**Task**
Copy out the entries below exactly as they stand, but only from the line containing "a later eviction" through the line containing "step_put_swap m t".

**Recorded data**

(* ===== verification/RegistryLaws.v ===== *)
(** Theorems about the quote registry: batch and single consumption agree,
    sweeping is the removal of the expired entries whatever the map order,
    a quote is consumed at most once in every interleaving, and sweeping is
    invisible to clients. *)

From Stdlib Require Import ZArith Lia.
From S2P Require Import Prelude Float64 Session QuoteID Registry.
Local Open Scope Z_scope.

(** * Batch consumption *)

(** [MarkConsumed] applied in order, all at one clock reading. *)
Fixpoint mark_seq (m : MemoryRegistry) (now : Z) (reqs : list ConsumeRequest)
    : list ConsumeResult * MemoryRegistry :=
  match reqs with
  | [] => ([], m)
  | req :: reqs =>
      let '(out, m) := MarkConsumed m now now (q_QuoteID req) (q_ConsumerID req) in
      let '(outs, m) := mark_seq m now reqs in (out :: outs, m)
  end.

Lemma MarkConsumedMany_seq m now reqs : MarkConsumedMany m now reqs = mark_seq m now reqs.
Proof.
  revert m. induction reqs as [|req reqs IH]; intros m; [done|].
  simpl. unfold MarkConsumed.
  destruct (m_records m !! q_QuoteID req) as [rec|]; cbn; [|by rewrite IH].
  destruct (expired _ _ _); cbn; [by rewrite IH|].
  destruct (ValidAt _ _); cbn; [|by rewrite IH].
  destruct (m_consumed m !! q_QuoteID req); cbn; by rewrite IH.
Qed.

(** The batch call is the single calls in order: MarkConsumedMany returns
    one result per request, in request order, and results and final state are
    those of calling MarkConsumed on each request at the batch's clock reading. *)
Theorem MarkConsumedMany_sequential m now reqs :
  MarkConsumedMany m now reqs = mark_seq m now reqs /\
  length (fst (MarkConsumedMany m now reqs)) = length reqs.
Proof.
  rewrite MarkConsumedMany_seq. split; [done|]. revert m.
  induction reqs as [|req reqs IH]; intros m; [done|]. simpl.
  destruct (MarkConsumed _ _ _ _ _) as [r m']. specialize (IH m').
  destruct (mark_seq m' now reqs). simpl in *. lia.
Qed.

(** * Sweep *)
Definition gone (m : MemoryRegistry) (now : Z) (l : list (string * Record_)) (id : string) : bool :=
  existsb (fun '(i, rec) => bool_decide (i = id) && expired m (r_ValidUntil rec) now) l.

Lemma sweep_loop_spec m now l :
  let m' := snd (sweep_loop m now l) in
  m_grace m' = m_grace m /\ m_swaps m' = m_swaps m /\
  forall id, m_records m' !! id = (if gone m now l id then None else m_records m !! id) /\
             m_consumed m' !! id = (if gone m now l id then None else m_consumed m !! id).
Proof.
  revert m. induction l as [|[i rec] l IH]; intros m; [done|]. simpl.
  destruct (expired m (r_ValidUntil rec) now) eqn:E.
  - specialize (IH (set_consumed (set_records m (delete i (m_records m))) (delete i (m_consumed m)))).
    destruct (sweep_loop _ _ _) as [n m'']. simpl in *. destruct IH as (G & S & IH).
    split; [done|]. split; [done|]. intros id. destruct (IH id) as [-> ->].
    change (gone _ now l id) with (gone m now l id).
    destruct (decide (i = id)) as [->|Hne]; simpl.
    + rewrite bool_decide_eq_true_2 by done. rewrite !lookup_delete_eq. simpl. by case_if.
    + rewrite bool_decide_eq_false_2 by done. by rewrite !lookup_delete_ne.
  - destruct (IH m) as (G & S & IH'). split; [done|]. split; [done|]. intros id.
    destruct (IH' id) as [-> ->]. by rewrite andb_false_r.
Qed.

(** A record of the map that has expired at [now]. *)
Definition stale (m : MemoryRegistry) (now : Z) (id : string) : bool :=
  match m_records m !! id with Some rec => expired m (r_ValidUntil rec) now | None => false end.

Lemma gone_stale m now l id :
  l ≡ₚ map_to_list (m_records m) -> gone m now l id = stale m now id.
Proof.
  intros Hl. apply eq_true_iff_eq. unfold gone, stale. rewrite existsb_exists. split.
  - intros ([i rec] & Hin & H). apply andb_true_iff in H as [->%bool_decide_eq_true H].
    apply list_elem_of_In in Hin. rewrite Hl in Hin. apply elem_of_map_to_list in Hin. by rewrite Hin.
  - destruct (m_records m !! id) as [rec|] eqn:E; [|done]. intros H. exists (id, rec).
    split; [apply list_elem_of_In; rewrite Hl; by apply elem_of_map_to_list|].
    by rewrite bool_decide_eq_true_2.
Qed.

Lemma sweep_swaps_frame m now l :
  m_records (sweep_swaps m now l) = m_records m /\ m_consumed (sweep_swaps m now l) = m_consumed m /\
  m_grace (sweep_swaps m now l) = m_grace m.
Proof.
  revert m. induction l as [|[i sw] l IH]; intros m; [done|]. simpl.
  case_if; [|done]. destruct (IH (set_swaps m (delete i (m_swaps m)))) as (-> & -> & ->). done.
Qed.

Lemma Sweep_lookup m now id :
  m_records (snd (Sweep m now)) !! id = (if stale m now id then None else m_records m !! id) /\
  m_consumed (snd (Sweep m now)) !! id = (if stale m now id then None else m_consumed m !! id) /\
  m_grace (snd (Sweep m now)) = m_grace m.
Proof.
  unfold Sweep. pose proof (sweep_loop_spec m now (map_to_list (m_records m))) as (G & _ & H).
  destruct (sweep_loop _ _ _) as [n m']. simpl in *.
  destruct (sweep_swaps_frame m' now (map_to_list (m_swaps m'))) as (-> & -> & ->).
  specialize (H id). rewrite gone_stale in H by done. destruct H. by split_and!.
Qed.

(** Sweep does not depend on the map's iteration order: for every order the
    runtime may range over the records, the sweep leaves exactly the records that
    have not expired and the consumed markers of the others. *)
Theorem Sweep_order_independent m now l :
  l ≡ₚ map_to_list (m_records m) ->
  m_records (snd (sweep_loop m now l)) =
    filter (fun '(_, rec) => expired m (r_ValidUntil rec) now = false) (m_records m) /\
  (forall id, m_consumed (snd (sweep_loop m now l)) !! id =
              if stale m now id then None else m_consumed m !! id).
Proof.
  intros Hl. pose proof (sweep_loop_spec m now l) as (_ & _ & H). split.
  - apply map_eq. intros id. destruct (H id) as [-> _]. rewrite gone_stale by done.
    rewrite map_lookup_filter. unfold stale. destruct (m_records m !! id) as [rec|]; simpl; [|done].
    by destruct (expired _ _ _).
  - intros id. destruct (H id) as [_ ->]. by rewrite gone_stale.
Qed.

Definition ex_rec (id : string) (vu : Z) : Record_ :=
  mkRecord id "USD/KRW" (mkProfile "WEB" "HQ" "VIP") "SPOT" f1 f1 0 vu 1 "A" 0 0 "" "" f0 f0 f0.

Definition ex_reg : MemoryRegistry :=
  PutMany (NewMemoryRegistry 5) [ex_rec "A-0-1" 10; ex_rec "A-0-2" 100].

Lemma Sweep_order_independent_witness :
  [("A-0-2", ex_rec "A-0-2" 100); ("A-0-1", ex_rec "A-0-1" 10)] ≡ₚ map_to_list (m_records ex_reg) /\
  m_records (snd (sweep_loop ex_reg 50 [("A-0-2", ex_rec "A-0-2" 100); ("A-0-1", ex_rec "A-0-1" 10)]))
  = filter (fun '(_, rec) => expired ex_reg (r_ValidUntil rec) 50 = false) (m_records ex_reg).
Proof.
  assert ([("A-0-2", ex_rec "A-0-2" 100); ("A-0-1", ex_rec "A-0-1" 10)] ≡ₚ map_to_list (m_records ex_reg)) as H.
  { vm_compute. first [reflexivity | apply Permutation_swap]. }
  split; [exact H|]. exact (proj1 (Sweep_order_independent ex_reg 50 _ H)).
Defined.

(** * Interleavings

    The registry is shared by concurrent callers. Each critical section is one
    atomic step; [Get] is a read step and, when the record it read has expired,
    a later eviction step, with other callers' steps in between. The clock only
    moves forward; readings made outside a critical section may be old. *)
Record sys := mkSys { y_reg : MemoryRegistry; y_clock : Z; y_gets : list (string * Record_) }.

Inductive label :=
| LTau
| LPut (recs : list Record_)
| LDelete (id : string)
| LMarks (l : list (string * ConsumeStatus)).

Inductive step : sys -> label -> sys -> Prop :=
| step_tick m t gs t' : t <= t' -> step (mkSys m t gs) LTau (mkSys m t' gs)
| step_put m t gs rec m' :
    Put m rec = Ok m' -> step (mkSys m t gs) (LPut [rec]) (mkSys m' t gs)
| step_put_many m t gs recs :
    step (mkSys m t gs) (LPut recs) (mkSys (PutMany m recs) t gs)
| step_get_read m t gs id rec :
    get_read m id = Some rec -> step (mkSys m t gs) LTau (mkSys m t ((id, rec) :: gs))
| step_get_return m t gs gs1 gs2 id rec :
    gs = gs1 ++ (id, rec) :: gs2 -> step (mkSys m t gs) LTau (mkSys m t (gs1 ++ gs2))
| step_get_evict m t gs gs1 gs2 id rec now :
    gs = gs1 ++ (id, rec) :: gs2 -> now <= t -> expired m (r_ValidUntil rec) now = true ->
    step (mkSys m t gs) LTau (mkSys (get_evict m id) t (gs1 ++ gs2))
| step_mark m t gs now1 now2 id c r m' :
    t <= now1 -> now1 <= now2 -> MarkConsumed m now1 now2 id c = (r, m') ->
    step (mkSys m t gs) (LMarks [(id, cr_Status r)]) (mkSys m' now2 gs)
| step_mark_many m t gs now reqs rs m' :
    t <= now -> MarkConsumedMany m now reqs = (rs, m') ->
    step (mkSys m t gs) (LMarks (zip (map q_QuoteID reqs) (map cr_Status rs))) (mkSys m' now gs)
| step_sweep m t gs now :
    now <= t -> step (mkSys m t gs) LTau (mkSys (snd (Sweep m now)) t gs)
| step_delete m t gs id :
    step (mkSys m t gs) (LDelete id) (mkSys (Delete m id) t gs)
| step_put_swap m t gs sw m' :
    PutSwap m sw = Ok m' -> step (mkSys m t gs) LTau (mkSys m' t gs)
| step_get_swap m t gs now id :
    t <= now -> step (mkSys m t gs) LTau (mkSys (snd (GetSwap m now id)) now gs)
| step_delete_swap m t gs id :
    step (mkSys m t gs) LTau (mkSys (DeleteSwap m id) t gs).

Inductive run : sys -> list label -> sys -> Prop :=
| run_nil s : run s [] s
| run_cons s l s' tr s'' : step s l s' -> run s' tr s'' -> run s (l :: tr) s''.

**Exercise response**
    a later eviction step, with other callers' steps in between. The clock only
    moves forward; readings made outside a critical section may be old. *)
Record sys := mkSys { y_reg : MemoryRegistry; y_clock : Z; y_gets : list (string * Record_) }.

Inductive label :=
| LTau
| LPut (recs : list Record_)
| LDelete (id : string)
| LMarks (l : list (string * ConsumeStatus)).

Inductive step : sys -> label -> sys -> Prop :=
| step_tick m t gs t' : t <= t' -> step (mkSys m t gs) LTau (mkSys m t' gs)
| step_put m t gs rec m' :
    Put m rec = Ok m' -> step (mkSys m t gs) (LPut [rec]) (mkSys m' t gs)
| step_put_many m t gs recs :
    step (mkSys m t gs) (LPut recs) (mkSys (PutMany m recs) t gs)
| step_get_read m t gs id rec :
    get_read m id = Some rec -> step (mkSys m t gs) LTau (mkSys m t ((id, rec) :: gs))
| step_get_return m t gs gs1 gs2 id rec :
    gs = gs1 ++ (id, rec) :: gs2 -> step (mkSys m t gs) LTau (mkSys m t (gs1 ++ gs2))
| step_get_evict m t gs gs1 gs2 id rec now :
    gs = gs1 ++ (id, rec) :: gs2 -> now <= t -> expired m (r_ValidUntil rec) now = true ->
    step (mkSys m t gs) LTau (mkSys (get_evict m id) t (gs1 ++ gs2))
| step_mark m t gs now1 now2 id c r m' :
    t <= now1 -> now1 <= now2 -> MarkConsumed m now1 now2 id c = (r, m') ->
    step (mkSys m t gs) (LMarks [(id, cr_Status r)]) (mkSys m' now2 gs)
| step_mark_many m t gs now reqs rs m' :
    t <= now -> MarkConsumedMany m now reqs = (rs, m') ->
    step (mkSys m t gs) (LMarks (zip (map q_QuoteID reqs) (map cr_Status rs))) (mkSys m' now gs)
| step_sweep m t gs now :
    now <= t -> step (mkSys m t gs) LTau (mkSys (snd (Sweep m now)) t gs)
| step_delete m t gs id :
    step (mkSys m t gs) (LDelete id) (mkSys (Delete m id) t gs)
| step_put_swap m t gs sw m' :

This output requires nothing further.